Bismuth is used in dragons eggs instead of lead, as mentioned earlier.

Group six elements that are commonly used are of course oxygen, as well as sulfur.

Oxygen is used mostly in the form of different polyatomic molecules that release their oxygen at high enough 
temperatures. Examples of the most common are nitrate and perchlorate. Chlorate is also used but is not preferred 
because of its incompatibility with sulfur and acids that make it very sensitive to decomposition. Carbonates, and 
oxides are used to a lesser degree in high temperature reactions.

[sic.] fulminating powdered, gunpowder, chlorates incompatibilities. Oxygen from the air is also used in pyrotechnic 
compositions by burning sparks. Compositions also use some atmospheric oxygen. Oxygen is the most important 
element in pyrotechnics as an oxidizer.

Sulfur is used in pyrotechnics as an oxidizer, but mostly as a fuel. It is used in zinc sulfur rockets as an oxidizer. It is 
used in black powder as a fuel as well as in matches, fulminating powder, and many other compositions. Sulfur has 
a very low ignition point and a certain form of it (flowers of sulfur) is acidic.
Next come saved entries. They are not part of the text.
(** X5.  On a table whose age bounds are at most 2^53, or that has no
    age-group column, [clean_mortality] returns a table exactly when the
    table has a deaths and a population column; without the deaths column it
    raises [KeyError] on Deaths, and with it but without the population
    column, on Population. *)
Theorem clean_mortality_returns_iff (host : Host) (st : store) (df : loc) :
  ages_exact host (table_at st df) = true ->
  (has_label "Deaths" (columns (table_at st df)) = true ->
   has_label "Population" (columns (table_at st df)) = true ->
   exists out, (run (clean_mortality host df) st).1 = Ok out) /\
  (has_label "Deaths" (columns (table_at st df)) = false ->
   (run (clean_mortality host df) st).1 = Raise (KeyError "Deaths")) /\
  (has_label "Deaths" (columns (table_at st df)) = true ->
   has_label "Population" (columns (table_at st df)) = false ->
   (run (clean_mortality host df) st).1 = Raise (KeyError "Population")).
Proof.
  intros _. rewrite clean_mortality_outcome. split; [|split].
  - intros HD HP. destruct (clean_table_total host _ HD HP) as [t8 ->]. eauto.
  - intros HD. by rewrite clean_table_no_deaths.
  - intros HD HP. by rewrite clean_table_no_population.
Qed.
These are some of the reasons that it 
makes chlorate mixtures very sensitive and dangerous. In fulminating powder it is combined with potassium 
carbonate and heated to form potassium polysulfides. These polysulfides are very good reducing agents and are
combined with potassium nitrate to form fulminating powder which burns much more quickly than black powder.

Halogens have some use in pyrotechnics. The only one that is used in any specific amount is chlorine. It is used to 
enhance colors of different compositions and is a necessity to produce some colors. Compounds such as polyvinyl 
chloride (PVC), Parlon, and a number of other chlorine donors are used. They decompose in the heat of the 
reaction and give free chlorine gas that combines with metals in the flame envelope to enhance color.

Ionic Compounds
Ionic compounds are used much more than molecular compounds. There are a number of different compounds 
used, most of them are oxidizers or coloring agents, a few are fuels. There are quite a few oxidizers that are made 
up of barium, strontium, calcium, potassium, sodium, lithium, and sometimes copper or ammonium for the cation. 
The anions for oxidizers commonly are chlorate, perchlorate, nitrate, and sometimes oxide. The anions for color 
producers are commonly also nitrates and oxide as well as carbonate, chloride, and oxalate. Fuel anions can be 
salicylates, and benzoates used in whistle compositions. Some ionic compounds such as sodium silicate are used 
for their resistance to flame to protect paper casings and it is as glue.

Molecular Compounds
Molecular compounds are used mostly for fuels and binders or solvents. Fuels used in pyrotechnics are red gum 
and sugar (dextrose, sucrose and even sorbitol). Sugars are used mostly in rocket fuels and one favorite mixture is
a sugar with potassium nitrate.

This mixture is often melted to form an intimate mixture, then poured into tubes to make rocket engines. Red gum is 
used as a fuel and sometimes a binder because it is soluble in alcohols and other non polar solvents. Stearin – 
C21H42O4, is used as a fuel sometimes and is used to protect metal fuels such as iron from oxidization. Solvents 
such as acetone, alcohol and methyl ethyl ketone (MEK) are used to dissolve binders. Dextrin is a water soluble 
binder that is made by pyrolyzing a starch such as corn or potato starch.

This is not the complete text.